WHAT TO WORK ON
Every line between the top of the data below and the line with "From Stdlib Require", both ends included, must be retyped exactly.

EXCERPTED DATA Start Marker

(** * LocalCal: the Google Calendar adapter and the events route

    A shallow embedding of

    - [src/localcal-ui/src/types/calendar.ts]      (the event shapes),
    - [src/localcal-ui/src/lib/google-calendar.ts] ([fetchGoogleCalendarEvents]),
    - [src/localcal-ui/src/app/api/events/route.ts] ([GET]),
    - components/Calendar.tsx ([Calendar]), app/calendar/page.tsx
      ([CalendarPage]), app/page.tsx ([Home]) and the callbacks of
      lib/auth.ts,

    together with a model of the Event Reconciler of the design document,
    which has no implementation in the repository.

    JavaScript strings are [string]; an optional or nullable property is an
    [option]; an [async] function is a computation over an explicit [World]
    (system clock, upstream HTTP service, session provider, console) that
    either completes normally or throws. *)

From Stdlib Require Import ZArith String List.
From stdpp Require Import base numbers option list strings pretty sorting gmap.

Local Open Scope string_scope.
Local Open Scope list_scope.

(** ** Completions: a JavaScript computation returns or throws *)

Record JsError := mkJsError { err_name : string; err_message : string }.

(** [new Error(message)] *)
Definition Error (message : string) : JsError := mkJsError "Error" message.

Inductive Completion (A : Type) : Type :=
| Normal (a : A)
| Throw (e : JsError).
Arguments Normal {A} a.
Arguments Throw {A} e.

(** ** Truthiness and the [||] operator on optional strings

    [undefined], [null] and the empty string are falsy; every other string is
    truthy. *)

Definition truthy (v : option string) : bool :=
  match v with
  | Some s => negb (String.eqb s "")
  | None => false
  end.

(** [a || b] where [b] may itself be undefined *)
Definition js_or (a b : option string) : option string :=
  if truthy a then a else b.

(** [a || b] where [b] is a string *)
Definition js_or_str (a : option string) (b : string) : string :=
  match a with
  | Some s => if String.eqb s "" then b else s
  | None => b
  end.

(** ** types/calendar.ts *)

Module CalendarEvent.
Record t := mk {
  id : string;
  title : string;
  start : string;
  end_ : string;
  description : option string;
  location : option string
}.

(** The own properties of the object, in declaration order; [None] is
    [undefined]. *)
Definition properties (e : t) : list (string * option string) :=
  [ ("id", Some (id e));
    ("title", Some (title e));
    ("start", Some (start e));
    ("end", Some (end_ e));
    ("description", description e);
    ("location", location e) ].

Definition hasProperty (key : string) (e : t) : bool :=
  existsb (fun p => String.eqb (fst p) key) (properties e).
End CalendarEvent.

(** [{ dateTime?: string; date?: string }] *)
Module EventTime.
Record t := mk {
  dateTime : option string;
  date : option string
}.
End EventTime.

(** [summary] is declared as required, but the code (and its test
    'handles events without summary') provides for its absence, so it is
    optional here. [start] and [end] are required by the interface and read
    without a guard; they are present here. *)
Module GoogleCalendarEvent.
Record t := mk {
  id : string;
  summary : option string;
  start : EventTime.t;
  end_ : EventTime.t;
  description : option string;
  location : option string
}.
End GoogleCalendarEvent.

(** [items] is declared as required, but the code provides for its absence
    ([data.items || []]), so it is optional here. *)
Module GoogleCalendarResponse.
Record t := mk {
  items : option (list GoogleCalendarEvent.t)
}.
End GoogleCalendarResponse.

(** ** The runtime the program talks to *)

(** A [URL]: the part before the query, and the query as [URLSearchParams]. *)
Record URL := mkURL {
  url_base : string;
  searchParams : list (string * string)
}.

Definition new_URL (s : string) : URL := mkURL s [].

Definition has_key (name : string) (p : string * string) : bool :=
  String.eqb (fst p) name.

(** [URLSearchParams.prototype.set]: the first pair named [name] gets the
    value and the other pairs of that name are removed; without such a pair
    a new one is appended. *)
Fixpoint set_first (name value : string) (ps : list (string * string))
  : list (string * string) :=
  match ps with
  | [] => []
  | p :: rest =>
      if has_key name p
      then (name, value) :: List.filter (fun q => negb (has_key name q)) rest
      else p :: set_first name value rest
  end.

Definition URLSearchParams_set (name value : string) (u : URL) : URL :=
  mkURL (url_base u)
    (if existsb (has_key name) (searchParams u)
     then set_first name value (searchParams u)
     else searchParams u ++ [(name, value)]).

(** [URLSearchParams.prototype.get] *)
Definition URLSearchParams_get (name : string) (u : URL) : option string :=
  snd <$> List.find (has_key name) (searchParams u).

Record Request := mkRequest {
  req_url : URL;
  req_headers : list (string * string)
}.

(** What the program reads of a [Response]: [ok], [status], and the outcome
    of [json()], which rejects when the body is not JSON. *)
Record Response := mkResponse {
  ok : bool;
  status : N;
  json : Completion GoogleCalendarResponse.t
}.

(** The session of [auth()]; only [accessToken] is read. *)
Record Session := mkSession {
  accessToken : option string
}.

Record World := mkWorld {
  (** [clock k] is the [k]-th reading of the system clock, in milliseconds
      since the epoch *)
  clock : nat -> Z;
  (** the number of readings taken so far *)
  reads : nat;
  (** what the upstream does with a request: a response, or a rejection of
      [fetch] *)
  network : Request -> Completion Response;
  (** the requests issued so far with their outcomes, oldest first *)
  exchanges : list (Request * Completion Response);
  (** what [auth()] settles to; [None] is a [null] session *)
  authResult : Completion (option Session);
  (** the calls of [console.error], oldest first *)
  console : list (string * JsError)
}.

Definition tick (w : World) : World :=
  mkWorld (clock w) (S (reads w)) (network w) (exchanges w) (authResult w)
    (console w).

Definition log_exchange (q : Request) (r : Completion Response) (w : World)
  : World :=
  mkWorld (clock w) (reads w) (network w) (exchanges w ++ [(q, r)])
    (authResult w) (console w).

Definition log_console (msg : string) (e : JsError) (w : World) : World :=
  mkWorld (clock w) (reads w) (network w) (exchanges w) (authResult w)
    (console w ++ [(msg, e)]).

(** ** Async computations *)

Definition Async (A : Type) : Type := World -> Completion A * World.

Definition async_ret {A} (a : A) : Async A := fun w => (Normal a, w).

Definition async_bind {A B} (m : Async A) (k : A -> Async B) : Async B :=
  fun w =>
    match m w with
    | (Normal a, w') => k a w'
    | (Throw e, w') => (Throw e, w')
    end.

Definition throw {A} (e : JsError) : Async A := fun w => (Throw e, w).

Definition settle {A} (c : Completion A) : Async A := fun w => (c, w).

(** [try { body } catch (error) { handler }] *)
Definition try_catch {A} (body : Async A) (handler : JsError -> Async A)
  : Async A :=
  fun w =>
    match body w with
    | (Normal a, w') => (Normal a, w')
    | (Throw e, w') => handler e w'
    end.

Declare Scope async_scope.
Delimit Scope async_scope with async.
Notation "'await' x <- m ; k" := (async_bind m (fun x => k))
  (at level 10, x name, m at level 100, k at level 200,
   format "'[v' 'await'  x  <-  m ; '/' k ']'") : async_scope.
Local Open Scope async_scope.

(** [Date.now()], and the time value of [new Date()]: one reading of the
    clock. Time values are integers of magnitude at most 8.64e15, on which
    the Number addition of line 7 is exact, so they are in [Z]. *)
Definition Date_now : Async Z :=
  fun w => (Normal (clock w (reads w)), tick w).

(** [fetch(url, { headers })] *)
Definition fetch (q : Request) : Async Response :=
  fun w => let r := network w q in (r, log_exchange q r w).

(** [auth()] *)
Definition auth : Async (option Session) :=
  fun w => (authResult w, w).

(** [console.error(msg, error)] *)
Definition console_error (msg : string) (e : JsError) : Async unit :=
  fun w => (Normal tt, log_console msg e w).

(** ** [Date.prototype.toISOString] *)

(** The decimal digits of a natural number, most significant first, padded
    with zeros on the left to [width] characters. *)
Fixpoint zeros (n : nat) : string :=
  match n with
  | O => ""
  | S k => "0" +:+ zeros k
  end.

Definition pad (width : nat) (n : Z) : string :=
  let s := pretty (Z.to_N n) in
  zeros (width - String.length s) +:+ s.

(** Year, month and day of the proleptic Gregorian calendar from the number
    of days since 1970-01-01. *)
Definition civil_from_days (days : Z) : Z * Z * Z :=
  let z := (days + 719468)%Z in
  let era := (z `div` 146097)%Z in
  let doe := (z - era * 146097)%Z in
  let yoe :=
    ((doe - doe `div` 1460 + doe `div` 36524 - doe `div` 146096) `div` 365)%Z in
  let doy := (doe - (365 * yoe + yoe `div` 4 - yoe `div` 100))%Z in
  let mp := ((5 * doy + 2) `div` 153)%Z in
  let d := (doy - (153 * mp + 2) `div` 5 + 1)%Z in
  let m := (if (mp <? 10)%Z then mp + 3 else mp - 9)%Z in
  let y := (yoe + era * 400 + (if (m <=? 2)%Z then 1 else 0))%Z in
  (y, m, d).

(** Years 0 to 9999 are written with four digits, the others with a sign and
    six digits. *)
Definition year_string (y : Z) : string :=
  if ((0 <=? y) && (y <=? 9999))%Z then pad 4 y
  else (if (y <? 0)%Z then "-" else "+") +:+ pad 6 (Z.abs y).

EXCERPTED DATA End Marker

TASK RESPONSE
(** * LocalCal: the Google Calendar adapter and the events route

    A shallow embedding of

    - [src/localcal-ui/src/types/calendar.ts]      (the event shapes),
    - [src/localcal-ui/src/lib/google-calendar.ts] ([fetchGoogleCalendarEvents]),
    - [src/localcal-ui/src/app/api/events/route.ts] ([GET]),
    - components/Calendar.tsx ([Calendar]), app/calendar/page.tsx
      ([CalendarPage]), app/page.tsx ([Home]) and the callbacks of
      lib/auth.ts,

    together with a model of the Event Reconciler of the design document,
    which has no implementation in the repository.

    JavaScript strings are [string]; an optional or nullable property is an
    [option]; an [async] function is a computation over an explicit [World]
    (system clock, upstream HTTP service, session provider, console) that
    either completes normally or throws. *)

From Stdlib Require Import ZArith String List.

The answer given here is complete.